↓
(* ===== verification/SkipList.v ===== *)
(** * SkipList

    src/src/index.c: the skip list that indexes the key-value store.  Nodes are
    cells of a heap, linked by [forward] at each of their levels.  The comparison
    is the user's [kvdb_compare_func]; [rand] and the allocator are operations on
    a state of their own. *)
From Stdlib Require Import Sorted.
From S2P Require Import Prelude Storage.

(** ** Data *)
Definition MAX_LEVEL : nat := 32.

Record skiplist_node_t : Type := Node {
  n_key : list Z;
  value_offset : Z;
  value_len : Z;
  n_level : nat;
  forward : list ptr
}.
Definition set_value (off len : Z) (x : skiplist_node_t) : skiplist_node_t := {|
  n_key := n_key x; value_offset := off; value_len := len; n_level := n_level x; forward := forward x |}.
Definition set_forward (v : list ptr) (x : skiplist_node_t) : skiplist_node_t := {|
  n_key := n_key x; value_offset := value_offset x; value_len := value_len x; n_level := n_level x; forward := v |}.

Record skiplist_t : Type := SkipList {
  sl_header : nat;
  sl_level : nat;
  sl_size : Z;
  sl_lock : bool
}.
Definition set_sl_level (v : nat) (x : skiplist_t) : skiplist_t := {|
  sl_header := sl_header x; sl_level := v; sl_size := sl_size x; sl_lock := sl_lock x |}.
Definition set_sl_size (v : Z) (x : skiplist_t) : skiplist_t := {|
  sl_header := sl_header x; sl_level := sl_level x; sl_size := v; sl_lock := sl_lock x |}.
Definition set_sl_lock (v : bool) (x : skiplist_t) : skiplist_t := {|
  sl_header := sl_header x; sl_level := sl_level x; sl_size := sl_size x; sl_lock := v |}.

(** The list and the nodes. *)
Record index : Type := Index {
  sl : skiplist_t;
  heap : list skiplist_node_t
}.
Definition set_sl (v : skiplist_t) (x : index) : index := {| sl := v; heap := heap x |}.
Definition set_heap (v : list skiplist_node_t) (x : index) : index := {| sl := sl x; heap := v |}.

Record sl_ops (Y : Type) : Type := SlOps {
  RAND_MAX : Z;
  sl_rand : Y -> Z * Y;
  sl_malloc : Z -> Y -> Z * Y;
  sl_free : Y -> unit * Y
}.
Arguments RAND_MAX {Y} s.
Arguments sl_rand {Y} s y.
Arguments sl_malloc {Y} s n y.
Arguments sl_free {Y} s y.

(** ** Operations *)
Section Operations.
Context {Y : Type} (ops : sl_ops Y) (compare : list Z -> list Z -> Z).

(** [forward] has room for [MAX_LEVEL] pointers, all null ([calloc]); the block is
    larger than [sizeof(skiplist_node_t)] (148 bytes) by [level] pointers. *)
Definition create_node (level : nat) (key : list Z) (off len : Z) : Cmd (list skiplist_node_t * Y) ptr :=
  let* node := io (sl_malloc ops (148 + 4 * Z.of_nat level)) in
  if node =? 0 then ret None else
  let* k := io (sl_malloc ops (Z.of_nat (length key))) in
  if k =? 0 then let* _ := io (sl_free ops) in ret None else
  let* s := get in
  put (fst s ++ [{| n_key := key; value_offset := off; value_len := len; n_level := level;
                    forward := replicate MAX_LEVEL None |}], snd s) ;;;
  ret (Some (length (fst s))).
↑
— TASK PROMPT —
The required answer is the exact run of lines above starting at the line with "is the user's" and ending at the line with "(** [forward] has", with both ends present.

— FINISHED TASK —
    is the user's [kvdb_compare_func]; [rand] and the allocator are operations on
    a state of their own. *)
From Stdlib Require Import Sorted.
From S2P Require Import Prelude Storage.

(** ** Data *)
Definition MAX_LEVEL : nat := 32.

Record skiplist_node_t : Type := Node {
  n_key : list Z;
  value_offset : Z;
  value_len : Z;
  n_level : nat;
  forward : list ptr
}.
Definition set_value (off len : Z) (x : skiplist_node_t) : skiplist_node_t := {|
  n_key := n_key x; value_offset := off; value_len := len; n_level := n_level x; forward := forward x |}.
Definition set_forward (v : list ptr) (x : skiplist_node_t) : skiplist_node_t := {|
  n_key := n_key x; value_offset := value_offset x; value_len := value_len x; n_level := n_level x; forward := v |}.

Record skiplist_t : Type := SkipList {
  sl_header : nat;
  sl_level : nat;
  sl_size : Z;
  sl_lock : bool
}.
Definition set_sl_level (v : nat) (x : skiplist_t) : skiplist_t := {|
  sl_header := sl_header x; sl_level := v; sl_size := sl_size x; sl_lock := sl_lock x |}.
Definition set_sl_size (v : Z) (x : skiplist_t) : skiplist_t := {|
  sl_header := sl_header x; sl_level := sl_level x; sl_size := v; sl_lock := sl_lock x |}.
Definition set_sl_lock (v : bool) (x : skiplist_t) : skiplist_t := {|
  sl_header := sl_header x; sl_level := sl_level x; sl_size := sl_size x; sl_lock := v |}.

(** The list and the nodes. *)
Record index : Type := Index {
  sl : skiplist_t;
  heap : list skiplist_node_t
}.
Definition set_sl (v : skiplist_t) (x : index) : index := {| sl := v; heap := heap x |}.
Definition set_heap (v : list skiplist_node_t) (x : index) : index := {| sl := sl x; heap := v |}.

Record sl_ops (Y : Type) : Type := SlOps {
  RAND_MAX : Z;
  sl_rand : Y -> Z * Y;
  sl_malloc : Z -> Y -> Z * Y;
  sl_free : Y -> unit * Y
}.
Arguments RAND_MAX {Y} s.
Arguments sl_rand {Y} s y.
Arguments sl_malloc {Y} s n y.
Arguments sl_free {Y} s y.

(** ** Operations *)
Section Operations.
Context {Y : Type} (ops : sl_ops Y) (compare : list Z -> list Z -> Z).

(** [forward] has room for [MAX_LEVEL] pointers, all null ([calloc]); the block is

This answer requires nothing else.